____ DATA TO PROCESS

(** A part of a handler, a program on the workspaces, a call of the pipeline
    store, on a context detached from the caller's when it says so. *)
Definition onSt {E A} (p : proc S E A) : proc W E A := zoom driver.ext withExt p.
Definition onWS {E A} (p : proc (World X) E A) : proc W E A := onSt (onWorld p).
Definition store {A} (d : driver.D (E := S) A) : M A := mapErr StoreError (attempt_ d).
Definition audit_ (type_ task : string) (payload : list (string * audit.Val)) : M () :=
  ignore (onSt (handlers.audit_ s type_ task payload)).

(** ** Parameters, results, and who drives *)

Definition withParams (t : string) (p : pipelineParams) (v : S) : S :=
  mkSt (world v) (specs v) (graphs v) (<[t := p]> (params v)) (records v) (lastFin v) (cancels v) (driving v) (calls v).
Definition withDriving (d : gset string) (v : S) : S :=
  mkSt (world v) (specs v) (graphs v) (params v) (records v) (lastFin v) (cancels v) d (calls v).

Definition saveParams (t : string) (p : pipelineParams) : M () := onSt (atomic (λ v, ((), withParams t p v))).
Definition loadFinalizeRecord (t : string) (v : S) : option finalizeRecord :=
  match lastFin v !! t with Some f => Some (recordOf f) | None => records v !! t end.

Definition beginDrive (t : string) : M bool :=
  onSt (atomic (λ v, if bool_decide (t ∈ driving v) then (false, v) else (true, withDriving ({[t]} ∪ driving v) v))).
Definition endDrive (t : string) : M () := onSt (atomic (λ v, ((), withDriving (driving v ∖ {[t]}) v))).

(** [cancelAgentRun]: the registered context is cancelled; which agents stop,
    and when, is up to [supervise]. *)
Definition cancelAgentRun (t : string) : M bool := onSt (read (λ v, bool_decide (t ∈ cancels v))).
Definition cancelAllAgentRuns : M (list string) := onSt (read (λ v, elements (cancels v))).

(** ** Settling *)

Definition latestWorkspace (t : string) : proc W Failure (result driver.HandlerError (option Workspace)) :=
  catch (onSt (workspaceForTask t)).

Definition releaseRunLeases (t : string) : M () :=
  r ← latestWorkspace t;
  match r with
  | Ok (Some ws) => ignore (onSt (onGraphs (workstore.ReleaseAll (ID ws))))
  | _ => mret ()
  end.

(** The terminal event a run that did not complete is settled with. *)
Definition settleEvent (run : pipeline.Run) : agent.NormalizedEvent :=
  match pipeline.State run with
  | RunCancelled => agent.mkNormalizedEvent agent.EventRunCancelled None None None None None
  | _ =>
      agent.mkNormalizedEvent agent.EventRunFailed None None None None
        (if bool_decide (Run_FailureCategory run = FailureProviderTimeout)
         then Some (agent.mkFailurePayload agent.FailureTimeout (FailureReason run) 0) else None)
  end.

Definition settleRun (t : string) (run : pipeline.Run) : M () :=
  if negb (IsTerminalRunState (pipeline.State run)) then mret ()
  else
    _ ← releaseRunLeases t;
    r ← latestWorkspace t;
    match r with
    | Err _ => mret ()
    | Ok None =>
        tk ← read (λ w, backlog.Get t (base (db (world (driver.ext w)))));
        match tk with
        | Ok (tk, _) =>
            if backlog.IsTerminal (backlog.Task_State tk) then mret ()
            else ignore (onWS (TransitionTask s t (if bool_decide (pipeline.State run = RunCancelled) then backlog.ActionCancel
                                                   else backlog.ActionFail)))
        | Err _ => mret ()
        end
    | Ok (Some ws) =>
        if isWorkspaceTerminalState (State_ ws) then mret ()
        else
          insp ← catch (onWS (InspectWorktree ws));
          let insp := match insp with Ok i => i | Err _ => zeroInspection end in
          p ← onSt (read (λ v, default zeroParams (params v !! t)));
          ignore (onWS (runapp.Finalize s (runapp.mkFinalizeRequest (ID ws) (settleEvent run) insp t (Params_Engine p)
                                             (Params_Model p) (RunID ws))))
    end.

(** ** The answer *)

Definition orElse (a b : string) : string := if bool_decide (a = "") then b else a.
Definition fromRecord (fin : option finalizeRecord) (f : finalizeRecord → string) (old : string) : string :=
  match fin with Some r => orElse (f r) old | None => old end.

Definition dtoOf (run : pipeline.Run) (recs : list StageRecord) (p : pipelineParams) (fin : option finalizeRecord)
    (ws : option Workspace) : DTO :=
  let onWs (f : Workspace → string) := match ws with Some w => f w | None => "" end in
  let '(o, err, class, next) := verdictOf run (Rec_Outcome <$> fin) in
  mkDTO o (pipeline.TaskID run) (fromRecord fin Rec_WorkspaceID (onWs ID)) (onWs RunID) (onWs Path) (onWs BaseSHA) (onWs HeadSHA)
    (orElse (Params_Engine p) (onWs Engine)) (orElse (Params_Model p) (onWs Model))
    (match fin with Some r => Rec_ChangedFiles r | None => [] end)
    (match fin with Some r => Rec_CommitSHA r | None => "" end)
    (fromRecord fin Rec_ResultBranch (onWs ResultBranch)) next err class
    (RunState_String (pipeline.State run)) (Stage_String (CurrentStage run)) (driver.FailureCategory_String (Run_FailureCategory run))
    (FailureReason run) (pipeline.ResultRef run) (recordDTO <$> recs).

Definition buildDTO (t : string) : M DTO :=
  run ← store (driver.query true (CurrentRun t));
  recs ← store (driver.query true (λ d, Ok (StageRecords t d)));
  p ← onSt (read (λ v, default zeroParams (params v !! t)));
  fin ← onSt (read (loadFinalizeRecord t));
  ws ← latestWorkspace t;
  mret (dtoOf run recs p fin (match ws with Ok ws => ws | Err _ => None end)).

(** ** The endpoints *)

(** Enough fuel for what the run may still do ([drive_returns]). *)
Definition driveFuel (t : string) (w : W) : nat :=
  match runs (driver.db w) !! t with
  | Some r => Datatypes.S (Z.to_nat (9 * MaxRepairAttempts r + 9))
  | None => 1
  end.
Definition drive (t : string) : M (option pipeline.Error) :=
  attempt_ (λ w, match driver.Drive (driveFuel t w) (pipelineHandlers s specStore graphStore) t w with
                 | Some (e, w) => (Ok e, w)
                 | None => (Err OutOfFuel, w)
                 end).

Definition settleCurrent (t : string) : M () :=
  r ← catch (store (driver.query true (CurrentRun t)));
  match r with Ok run => settleRun t run | Err _ => mret () end.

(** What the error of the drive adds to the answer. *)
Definition withDriveError (e : option pipeline.Error) (d : DTO) : DTO :=
  match e with
  | Some (ErrEmergencyStopped r) =>
      verdictDTO (DTO_Outcome d) (text (X := X) (CausePipeline (ErrEmergencyStopped r))) "EMERGENCY_STOP"
        "run parked by emergency stop; clear it with `forge estop off` (the run resumes on the next daemon start)" d
  | Some e =>
      if bool_decide (DTO_Error d = "")
         && negb (bool_decide (DTO_RunState d ∈ ["completed"; "failed"; "cancelled"; "repair_exhausted"]))
      then verdictDTO (orElse (DTO_Outcome d) "failed") (text (X := X) (CausePipeline e))
             (orElse (DTO_ErrorClass d) "INTERNAL_ERROR") (DTO_NextAction d) d
      else d
  | None => d
  end.

(** [RunPipeline]: the answer, and whether an error comes with it. *)
Definition RunPipeline (req : PipelineRunRequest) : M (DTO * bool) :=
  if bool_decide (Req_ProjectID req = "") then mret (zeroDTO, true)
  else if bool_decide (Req_Description req = "")
  then mret (errorDTO "" (Req_Engine req) (Req_Model req) "description is required" "EMPTY_PROMPT", false)
  else
    p ← read (λ w, backlog.GetProject (Req_ProjectID req) (base (db (world (driver.ext w)))));
    match p with
    | Err e => mret (errorDTO "" "" "" ("project: " +:+ text (CauseTask e)) "NOT_A_REPO", true)
    | Ok p =>
        let engine := orElse (Req_Engine req) "opencode" in
        if negb (knownEngine engine)
        then mret (errorDTO "" engine (Req_Model req) ("unknown engine " +:+ engine) "UNKNOWN_ENGINE", true)
        else
          t ← catch (onWS (AddTask s (backlog.Project_ID p) (Req_Description req)));
          match t with
          | Err e => mret (errorDTO "" engine (Req_Model req) ("create task: " +:+ text (CauseTask e)) "INTERNAL_ERROR", true)
          | Ok t =>
              let t := backlog.ID t in
              _ ← saveParams t (mkPipelineParams (backlog.Project_ID p) (backlog.Path p) (Req_Description req) engine
                                  (Req_Model req) (Req_BaseBranch req) (TimeoutSeconds req * 10 ^ 9));
              r ← catch (store (driver.call false (CreateRun t (backlog.Project_ID p) (MaxRepairs req))));
              match r with
              | Err _ => mret (errorDTO "" "" "" "create pipeline run" "INTERNAL_ERROR", true)
              | Ok _ =>
                  _ ← ignore (onWS (TransitionTask s t backlog.ActionDispatch));
                  _ ← audit_ "pipeline.run_started" t [("project", audit.VString (backlog.Project_ID p));
                        ("engine", audit.VString engine); ("model", audit.VString (Req_Model req))];
                  mine ← beginDrive t;
                  if negb mine
                  then mret (errorDTO t engine (Req_Model req) "run already in progress for this task" "INTERNAL_ERROR", true)
                  else
                    e ← drive t;
                    _ ← endDrive t;
                    _ ← settleCurrent t;
                    d ← catch (buildDTO t);
                    mret match d with
                         | Ok d => (withDriveError e d, false)
                         | Err _ => (zeroDTO, true)
                         end
              end
          end
    end.

Definition PipelineStatus (t : string) : M DTO :=
  if bool_decide (t = "") then Throw TaskIDRequired else buildDTO t.

(** The run becomes terminal first; then its agent is cancelled, and what it
    leaves is settled. *)
Definition CancelPipeline (t : string) : M DTO :=
  if bool_decide (t = "") then Throw TaskIDRequired
  else
    r ← catch (store (driver.call_ false (Cancel t "cancelled via API")));
    match r with
    | Err (StoreError ErrRunNotFound) => Throw (RunNotFound t)
    | Err e => Throw e
    | Ok _ =>
        _ ← cancelAgentRun t;
        _ ← audit_ "pipeline.run_cancelled" t [];
        _ ← settleCurrent t;
        buildDTO t
    end.

(** The agents it cancels. *)
Definition SetEmergencyStop (on : bool) (reason : string) : M (list string) :=
  _ ← store (driver.call_ false (λ _ d, Ok (pipeline.SetEmergencyStop on reason d)));
  stopped ← (if on then cancelAllAgentRuns else mret []);
  _ ← audit_ "pipeline.estop" "" [("on", audit.VBool on); ("reason", audit.VString reason)];
  mret stopped.
Definition EmergencyStopStatus : M (bool * string) := store (driver.query false (λ d, Ok (EmergencyStop d))).

Definition driveAndSettle (t : string) : M () :=
  mine ← beginDrive t;
  if negb mine then mret ()
  else _ ← drive t; _ ← settleCurrent t; endDrive t.

(** [ResumeActiveRuns], the store operations of which are [driver.resumeRun]'s:
    the resumed tasks, each of which a goroutine of its own then takes through
    [driveAndSettle]. *)
Fixpoint resumeListed (rs : list pipeline.Run) : M (list string) :=
  match rs with
  | [] => mret []
  | run :: rs =>
      r ← catch (store (driver.resumeRun run));
      match r with
      | Err _ => resumeListed rs
      | Ok _ =>
          _ ← audit_ "pipeline.run_resumed" (pipeline.TaskID run)
                [("stage", audit.VString (Stage_String (CurrentStage run)))];
          ts ← resumeListed rs;
          mret (pipeline.TaskID run :: ts)
      end
  end.
Definition ResumeActiveRuns (textLess : Time → Time → bool) : M (list string) :=
  stop ← catch (store (driver.query false (λ d, Ok (EmergencyStop d))));
  match stop with
  | Err _ | Ok (true, _) => mret []
  | Ok (false, _) =>
      rs ← catch (store (driver.query false (λ d, Ok (ListActiveRuns textLess d))));
      match rs with Err _ => mret [] | Ok rs => resumeListed rs end
  end.

End service.

(** ** Settling closes *)

Section closing.
  Context {X : Type} `{!External X} (s : runapp.Service).
  Abbreviation W := (World X).
  Import runapp.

________

REQUIREMENT
Exactly the lines from the one containing "(** ** Settling closes *)" through the end of the listing above, inclusive, are to be written out, and no others.

COMPLETED EXERCISE
(** ** Settling closes *)

Section closing.
  Context {X : Type} `{!External X} (s : runapp.Service).
  Abbreviation W := (World X).
  Import runapp.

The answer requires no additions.